*** PROVIDED ENTRIES Section Begins ***

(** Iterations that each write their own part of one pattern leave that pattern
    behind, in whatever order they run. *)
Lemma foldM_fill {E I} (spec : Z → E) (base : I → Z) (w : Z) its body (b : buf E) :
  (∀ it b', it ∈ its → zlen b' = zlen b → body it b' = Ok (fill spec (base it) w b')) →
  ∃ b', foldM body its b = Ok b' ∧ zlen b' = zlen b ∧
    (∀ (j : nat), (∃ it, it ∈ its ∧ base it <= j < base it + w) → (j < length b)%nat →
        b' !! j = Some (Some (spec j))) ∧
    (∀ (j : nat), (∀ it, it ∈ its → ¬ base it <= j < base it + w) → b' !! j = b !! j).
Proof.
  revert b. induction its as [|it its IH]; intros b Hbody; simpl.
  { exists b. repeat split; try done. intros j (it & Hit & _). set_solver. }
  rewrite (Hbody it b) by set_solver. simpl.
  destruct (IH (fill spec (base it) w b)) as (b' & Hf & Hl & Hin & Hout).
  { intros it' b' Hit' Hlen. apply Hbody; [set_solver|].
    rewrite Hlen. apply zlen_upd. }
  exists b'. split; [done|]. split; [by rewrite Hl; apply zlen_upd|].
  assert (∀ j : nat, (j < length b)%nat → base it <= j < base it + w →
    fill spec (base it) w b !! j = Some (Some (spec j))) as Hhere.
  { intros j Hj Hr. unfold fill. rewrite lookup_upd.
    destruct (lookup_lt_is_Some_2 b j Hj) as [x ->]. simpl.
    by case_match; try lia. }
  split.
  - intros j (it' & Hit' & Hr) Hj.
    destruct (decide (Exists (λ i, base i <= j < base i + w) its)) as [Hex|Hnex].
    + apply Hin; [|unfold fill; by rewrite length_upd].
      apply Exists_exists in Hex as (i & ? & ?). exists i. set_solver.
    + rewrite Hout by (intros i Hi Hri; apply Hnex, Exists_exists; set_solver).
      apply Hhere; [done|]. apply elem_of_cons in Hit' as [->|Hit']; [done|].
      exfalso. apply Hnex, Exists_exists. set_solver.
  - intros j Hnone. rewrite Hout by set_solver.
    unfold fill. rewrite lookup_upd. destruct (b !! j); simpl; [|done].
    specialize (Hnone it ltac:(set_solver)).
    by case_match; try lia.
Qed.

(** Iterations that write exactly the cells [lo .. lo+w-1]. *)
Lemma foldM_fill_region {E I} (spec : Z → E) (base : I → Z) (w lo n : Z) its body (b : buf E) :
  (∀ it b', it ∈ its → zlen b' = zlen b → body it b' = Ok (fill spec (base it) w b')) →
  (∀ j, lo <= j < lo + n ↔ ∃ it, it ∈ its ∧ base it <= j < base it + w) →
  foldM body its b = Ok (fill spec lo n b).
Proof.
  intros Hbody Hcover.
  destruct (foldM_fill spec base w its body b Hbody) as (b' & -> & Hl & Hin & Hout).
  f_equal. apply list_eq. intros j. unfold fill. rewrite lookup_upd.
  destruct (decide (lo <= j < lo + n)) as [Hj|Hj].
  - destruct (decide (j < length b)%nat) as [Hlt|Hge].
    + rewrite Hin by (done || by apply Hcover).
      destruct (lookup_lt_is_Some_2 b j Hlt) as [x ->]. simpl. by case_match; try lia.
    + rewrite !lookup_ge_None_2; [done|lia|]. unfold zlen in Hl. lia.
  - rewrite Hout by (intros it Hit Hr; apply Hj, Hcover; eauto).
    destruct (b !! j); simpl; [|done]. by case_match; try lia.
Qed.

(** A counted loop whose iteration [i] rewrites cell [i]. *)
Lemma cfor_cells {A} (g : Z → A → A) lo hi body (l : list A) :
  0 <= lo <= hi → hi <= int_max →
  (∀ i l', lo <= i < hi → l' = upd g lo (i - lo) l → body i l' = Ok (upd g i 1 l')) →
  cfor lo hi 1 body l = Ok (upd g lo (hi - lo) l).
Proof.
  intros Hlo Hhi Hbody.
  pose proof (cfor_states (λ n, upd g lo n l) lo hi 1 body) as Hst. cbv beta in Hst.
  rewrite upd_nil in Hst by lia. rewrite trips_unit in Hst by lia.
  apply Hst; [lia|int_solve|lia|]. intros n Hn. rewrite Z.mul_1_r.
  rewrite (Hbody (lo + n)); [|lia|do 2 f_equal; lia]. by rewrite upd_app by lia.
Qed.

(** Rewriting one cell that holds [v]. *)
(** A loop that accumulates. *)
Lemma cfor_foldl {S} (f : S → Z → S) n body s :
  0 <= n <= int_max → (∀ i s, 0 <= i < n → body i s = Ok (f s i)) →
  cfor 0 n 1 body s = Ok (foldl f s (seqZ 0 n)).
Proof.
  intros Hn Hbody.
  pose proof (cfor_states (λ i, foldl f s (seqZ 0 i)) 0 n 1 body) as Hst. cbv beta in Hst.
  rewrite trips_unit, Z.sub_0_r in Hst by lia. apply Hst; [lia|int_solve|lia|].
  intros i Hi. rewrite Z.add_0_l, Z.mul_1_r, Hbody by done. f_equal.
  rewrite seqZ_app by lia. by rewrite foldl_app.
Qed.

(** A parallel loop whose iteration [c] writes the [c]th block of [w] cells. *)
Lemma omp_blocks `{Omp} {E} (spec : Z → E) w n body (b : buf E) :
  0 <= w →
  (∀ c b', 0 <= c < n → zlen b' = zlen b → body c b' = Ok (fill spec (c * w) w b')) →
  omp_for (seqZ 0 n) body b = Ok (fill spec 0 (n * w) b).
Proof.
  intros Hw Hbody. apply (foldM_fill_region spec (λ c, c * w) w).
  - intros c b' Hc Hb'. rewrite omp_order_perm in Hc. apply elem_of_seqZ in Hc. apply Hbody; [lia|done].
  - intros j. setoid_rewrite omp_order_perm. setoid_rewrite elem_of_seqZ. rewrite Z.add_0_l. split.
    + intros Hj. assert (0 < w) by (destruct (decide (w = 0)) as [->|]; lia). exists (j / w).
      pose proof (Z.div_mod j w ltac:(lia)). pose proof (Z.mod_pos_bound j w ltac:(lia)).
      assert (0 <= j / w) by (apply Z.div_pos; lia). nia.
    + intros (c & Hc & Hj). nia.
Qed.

*** PROVIDED ENTRIES Section Ends ***
*** PROVIDED ENTRIES Section Begins ***

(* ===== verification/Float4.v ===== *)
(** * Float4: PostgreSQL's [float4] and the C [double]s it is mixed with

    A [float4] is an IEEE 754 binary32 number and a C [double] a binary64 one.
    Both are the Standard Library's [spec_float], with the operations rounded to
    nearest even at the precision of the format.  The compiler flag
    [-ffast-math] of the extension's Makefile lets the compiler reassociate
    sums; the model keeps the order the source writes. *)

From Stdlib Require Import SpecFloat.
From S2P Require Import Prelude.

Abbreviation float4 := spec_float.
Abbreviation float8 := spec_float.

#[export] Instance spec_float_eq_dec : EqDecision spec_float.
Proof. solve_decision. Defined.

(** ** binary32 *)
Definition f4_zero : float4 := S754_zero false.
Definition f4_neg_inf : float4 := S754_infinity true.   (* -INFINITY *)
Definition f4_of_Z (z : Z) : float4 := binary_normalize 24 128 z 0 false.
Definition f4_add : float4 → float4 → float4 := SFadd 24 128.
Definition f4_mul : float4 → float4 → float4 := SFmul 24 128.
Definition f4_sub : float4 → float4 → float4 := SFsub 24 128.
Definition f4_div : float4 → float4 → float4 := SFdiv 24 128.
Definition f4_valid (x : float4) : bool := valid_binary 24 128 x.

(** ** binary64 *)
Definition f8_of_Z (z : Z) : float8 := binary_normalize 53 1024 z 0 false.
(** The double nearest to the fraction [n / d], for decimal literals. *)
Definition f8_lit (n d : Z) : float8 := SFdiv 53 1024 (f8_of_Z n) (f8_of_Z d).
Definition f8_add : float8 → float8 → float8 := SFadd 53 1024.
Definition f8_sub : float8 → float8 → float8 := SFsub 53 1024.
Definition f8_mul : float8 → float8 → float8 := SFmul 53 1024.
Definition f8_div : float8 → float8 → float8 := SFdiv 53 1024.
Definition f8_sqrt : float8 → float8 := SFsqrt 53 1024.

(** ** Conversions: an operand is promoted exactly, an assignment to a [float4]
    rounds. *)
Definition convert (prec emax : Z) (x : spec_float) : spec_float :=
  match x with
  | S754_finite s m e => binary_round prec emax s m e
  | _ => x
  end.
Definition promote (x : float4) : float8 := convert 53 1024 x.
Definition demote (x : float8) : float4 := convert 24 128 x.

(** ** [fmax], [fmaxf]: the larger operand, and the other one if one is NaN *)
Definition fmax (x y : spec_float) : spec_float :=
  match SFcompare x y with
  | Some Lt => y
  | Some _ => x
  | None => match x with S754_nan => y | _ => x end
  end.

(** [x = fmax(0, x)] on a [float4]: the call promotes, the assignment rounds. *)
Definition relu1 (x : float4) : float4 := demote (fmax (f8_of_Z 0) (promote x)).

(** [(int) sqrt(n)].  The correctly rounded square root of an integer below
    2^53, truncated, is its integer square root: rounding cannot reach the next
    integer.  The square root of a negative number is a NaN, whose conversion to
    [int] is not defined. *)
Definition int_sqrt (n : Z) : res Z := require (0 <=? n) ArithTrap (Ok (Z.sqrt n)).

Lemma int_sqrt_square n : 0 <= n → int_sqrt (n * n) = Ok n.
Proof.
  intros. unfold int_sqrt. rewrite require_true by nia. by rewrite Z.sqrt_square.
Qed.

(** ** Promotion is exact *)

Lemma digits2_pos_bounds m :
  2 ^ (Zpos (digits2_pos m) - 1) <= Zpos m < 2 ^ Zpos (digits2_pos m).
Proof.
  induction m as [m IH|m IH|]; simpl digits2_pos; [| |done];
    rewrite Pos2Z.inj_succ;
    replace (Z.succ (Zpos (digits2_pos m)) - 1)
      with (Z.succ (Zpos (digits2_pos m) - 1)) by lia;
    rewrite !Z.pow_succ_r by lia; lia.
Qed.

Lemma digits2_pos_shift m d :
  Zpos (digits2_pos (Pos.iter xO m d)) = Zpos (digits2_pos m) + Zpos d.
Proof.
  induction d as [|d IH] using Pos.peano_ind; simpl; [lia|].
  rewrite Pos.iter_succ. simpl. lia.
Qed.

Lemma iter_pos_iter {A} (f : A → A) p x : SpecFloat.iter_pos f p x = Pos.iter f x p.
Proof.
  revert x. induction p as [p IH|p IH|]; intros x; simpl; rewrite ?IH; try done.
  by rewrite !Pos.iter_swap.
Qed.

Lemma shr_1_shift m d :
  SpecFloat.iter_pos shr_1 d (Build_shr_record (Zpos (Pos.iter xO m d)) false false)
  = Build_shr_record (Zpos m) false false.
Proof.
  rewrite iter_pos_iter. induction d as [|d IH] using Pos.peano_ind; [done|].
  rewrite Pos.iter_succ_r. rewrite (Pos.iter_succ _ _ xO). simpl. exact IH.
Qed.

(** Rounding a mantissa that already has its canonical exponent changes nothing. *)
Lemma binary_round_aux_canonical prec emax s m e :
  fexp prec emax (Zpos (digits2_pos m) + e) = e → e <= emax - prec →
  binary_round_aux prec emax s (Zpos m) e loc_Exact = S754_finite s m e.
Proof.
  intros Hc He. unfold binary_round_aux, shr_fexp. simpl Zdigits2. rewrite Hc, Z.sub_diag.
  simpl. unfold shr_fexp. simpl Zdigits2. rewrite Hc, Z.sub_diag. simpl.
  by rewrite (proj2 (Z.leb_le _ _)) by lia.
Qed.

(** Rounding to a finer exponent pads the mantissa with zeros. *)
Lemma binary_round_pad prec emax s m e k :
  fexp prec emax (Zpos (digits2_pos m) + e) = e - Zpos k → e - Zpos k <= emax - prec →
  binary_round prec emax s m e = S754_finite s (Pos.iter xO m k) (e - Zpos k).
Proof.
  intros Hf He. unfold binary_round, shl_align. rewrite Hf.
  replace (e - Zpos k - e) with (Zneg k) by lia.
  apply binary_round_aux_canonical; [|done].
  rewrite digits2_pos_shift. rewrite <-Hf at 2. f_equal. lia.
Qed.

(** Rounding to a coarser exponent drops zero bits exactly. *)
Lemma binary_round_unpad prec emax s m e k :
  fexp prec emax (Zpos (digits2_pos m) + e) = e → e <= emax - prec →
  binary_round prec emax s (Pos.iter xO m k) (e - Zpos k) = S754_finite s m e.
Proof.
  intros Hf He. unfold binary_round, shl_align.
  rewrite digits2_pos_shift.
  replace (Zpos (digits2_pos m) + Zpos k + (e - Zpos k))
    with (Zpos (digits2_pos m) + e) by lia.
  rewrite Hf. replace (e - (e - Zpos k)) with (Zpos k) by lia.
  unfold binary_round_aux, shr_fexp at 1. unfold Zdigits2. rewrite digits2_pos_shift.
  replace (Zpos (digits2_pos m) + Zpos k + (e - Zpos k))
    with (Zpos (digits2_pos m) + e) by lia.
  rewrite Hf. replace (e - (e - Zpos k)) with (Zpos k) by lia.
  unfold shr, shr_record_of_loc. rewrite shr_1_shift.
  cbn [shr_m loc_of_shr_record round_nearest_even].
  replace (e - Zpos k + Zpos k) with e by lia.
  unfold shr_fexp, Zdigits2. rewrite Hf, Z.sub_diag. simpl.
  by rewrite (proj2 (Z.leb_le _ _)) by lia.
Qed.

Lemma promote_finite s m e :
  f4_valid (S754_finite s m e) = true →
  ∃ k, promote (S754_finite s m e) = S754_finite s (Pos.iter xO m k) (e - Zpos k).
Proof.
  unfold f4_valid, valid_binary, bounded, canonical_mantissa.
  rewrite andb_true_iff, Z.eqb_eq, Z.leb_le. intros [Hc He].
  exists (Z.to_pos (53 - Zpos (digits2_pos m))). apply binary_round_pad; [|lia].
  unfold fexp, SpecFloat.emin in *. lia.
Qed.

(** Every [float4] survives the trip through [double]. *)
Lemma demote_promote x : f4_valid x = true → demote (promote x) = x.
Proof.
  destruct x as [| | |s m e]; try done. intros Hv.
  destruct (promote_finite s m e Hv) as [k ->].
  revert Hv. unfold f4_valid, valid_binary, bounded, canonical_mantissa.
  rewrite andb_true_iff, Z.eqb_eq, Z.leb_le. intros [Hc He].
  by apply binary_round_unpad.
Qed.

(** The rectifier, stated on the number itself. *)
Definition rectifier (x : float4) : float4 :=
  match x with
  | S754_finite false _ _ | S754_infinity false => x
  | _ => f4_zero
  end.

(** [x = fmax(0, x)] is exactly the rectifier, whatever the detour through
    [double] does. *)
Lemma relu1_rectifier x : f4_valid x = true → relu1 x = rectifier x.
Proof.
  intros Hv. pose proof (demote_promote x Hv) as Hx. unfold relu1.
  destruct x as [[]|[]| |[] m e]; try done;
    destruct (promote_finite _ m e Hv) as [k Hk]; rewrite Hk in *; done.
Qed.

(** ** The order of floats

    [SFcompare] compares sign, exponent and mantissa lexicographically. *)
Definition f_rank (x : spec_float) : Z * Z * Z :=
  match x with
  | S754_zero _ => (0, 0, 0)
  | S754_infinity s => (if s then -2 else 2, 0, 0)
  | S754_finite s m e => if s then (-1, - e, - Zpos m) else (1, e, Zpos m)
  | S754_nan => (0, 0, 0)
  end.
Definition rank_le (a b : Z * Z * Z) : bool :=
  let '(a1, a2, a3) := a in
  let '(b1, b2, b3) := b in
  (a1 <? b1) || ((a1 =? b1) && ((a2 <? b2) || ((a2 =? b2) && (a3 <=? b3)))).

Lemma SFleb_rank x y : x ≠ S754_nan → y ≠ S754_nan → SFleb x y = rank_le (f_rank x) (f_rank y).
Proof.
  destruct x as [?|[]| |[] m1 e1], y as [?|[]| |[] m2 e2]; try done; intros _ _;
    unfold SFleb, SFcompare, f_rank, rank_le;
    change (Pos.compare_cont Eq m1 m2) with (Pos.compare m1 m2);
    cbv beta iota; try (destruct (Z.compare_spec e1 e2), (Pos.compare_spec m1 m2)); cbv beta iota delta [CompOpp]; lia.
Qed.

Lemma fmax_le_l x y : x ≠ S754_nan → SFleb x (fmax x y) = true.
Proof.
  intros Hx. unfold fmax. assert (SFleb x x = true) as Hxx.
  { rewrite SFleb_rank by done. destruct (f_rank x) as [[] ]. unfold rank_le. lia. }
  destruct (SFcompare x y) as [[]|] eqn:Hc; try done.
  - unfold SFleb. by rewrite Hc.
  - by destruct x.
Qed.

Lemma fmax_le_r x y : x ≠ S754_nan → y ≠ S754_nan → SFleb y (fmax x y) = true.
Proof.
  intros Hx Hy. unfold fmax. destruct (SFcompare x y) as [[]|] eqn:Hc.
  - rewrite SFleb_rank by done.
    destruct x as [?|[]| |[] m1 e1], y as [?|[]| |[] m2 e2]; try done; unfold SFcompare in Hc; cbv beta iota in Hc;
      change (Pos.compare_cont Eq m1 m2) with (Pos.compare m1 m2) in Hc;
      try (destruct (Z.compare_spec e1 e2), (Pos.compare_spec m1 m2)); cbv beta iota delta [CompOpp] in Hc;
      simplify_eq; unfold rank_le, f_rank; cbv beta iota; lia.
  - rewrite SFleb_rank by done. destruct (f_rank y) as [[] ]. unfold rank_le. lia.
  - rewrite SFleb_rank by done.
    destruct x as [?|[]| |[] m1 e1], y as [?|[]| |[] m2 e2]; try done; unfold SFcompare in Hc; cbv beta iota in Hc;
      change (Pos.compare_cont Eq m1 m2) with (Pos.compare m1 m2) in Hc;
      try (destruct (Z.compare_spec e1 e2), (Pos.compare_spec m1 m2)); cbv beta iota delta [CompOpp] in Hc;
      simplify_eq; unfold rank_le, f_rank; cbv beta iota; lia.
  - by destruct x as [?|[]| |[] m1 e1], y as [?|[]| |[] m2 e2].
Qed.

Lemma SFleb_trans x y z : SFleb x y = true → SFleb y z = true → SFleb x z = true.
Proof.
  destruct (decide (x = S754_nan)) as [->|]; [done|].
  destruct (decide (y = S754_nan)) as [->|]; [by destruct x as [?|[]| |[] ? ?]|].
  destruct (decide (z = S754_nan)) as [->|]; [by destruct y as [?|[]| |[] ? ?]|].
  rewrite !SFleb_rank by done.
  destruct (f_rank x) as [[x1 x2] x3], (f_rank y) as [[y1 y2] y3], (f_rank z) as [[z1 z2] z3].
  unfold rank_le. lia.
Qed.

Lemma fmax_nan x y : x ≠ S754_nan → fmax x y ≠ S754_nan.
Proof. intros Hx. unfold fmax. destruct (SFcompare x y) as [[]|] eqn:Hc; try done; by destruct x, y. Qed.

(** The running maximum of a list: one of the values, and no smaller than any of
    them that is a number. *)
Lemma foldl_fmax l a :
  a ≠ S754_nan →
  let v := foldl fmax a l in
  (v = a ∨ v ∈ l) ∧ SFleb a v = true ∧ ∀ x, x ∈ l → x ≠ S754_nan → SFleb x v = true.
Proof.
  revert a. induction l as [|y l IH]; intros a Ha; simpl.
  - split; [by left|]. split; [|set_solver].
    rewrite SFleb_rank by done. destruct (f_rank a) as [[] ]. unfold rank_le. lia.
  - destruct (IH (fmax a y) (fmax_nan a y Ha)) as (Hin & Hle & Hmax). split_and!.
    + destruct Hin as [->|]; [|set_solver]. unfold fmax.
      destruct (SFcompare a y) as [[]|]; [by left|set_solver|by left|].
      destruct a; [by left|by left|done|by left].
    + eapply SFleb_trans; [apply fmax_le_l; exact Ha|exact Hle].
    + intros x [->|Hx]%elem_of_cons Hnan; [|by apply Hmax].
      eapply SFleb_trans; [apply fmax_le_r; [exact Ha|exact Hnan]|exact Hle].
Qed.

*** PROVIDED ENTRIES Section Ends ***

Would you print exactly, and only, the lines of the data above from the line with "(** Rounding a" through the line with "k <= emax - prec →", inclusive?

**ANSWER BOX:**
(** Rounding a mantissa that already has its canonical exponent changes nothing. *)
Lemma binary_round_aux_canonical prec emax s m e :
  fexp prec emax (Zpos (digits2_pos m) + e) = e → e <= emax - prec →
  binary_round_aux prec emax s (Zpos m) e loc_Exact = S754_finite s m e.
Proof.
  intros Hc He. unfold binary_round_aux, shr_fexp. simpl Zdigits2. rewrite Hc, Z.sub_diag.
  simpl. unfold shr_fexp. simpl Zdigits2. rewrite Hc, Z.sub_diag. simpl.
  by rewrite (proj2 (Z.leb_le _ _)) by lia.
Qed.

(** Rounding to a finer exponent pads the mantissa with zeros. *)
Lemma binary_round_pad prec emax s m e k :
  fexp prec emax (Zpos (digits2_pos m) + e) = e - Zpos k → e - Zpos k <= emax - prec →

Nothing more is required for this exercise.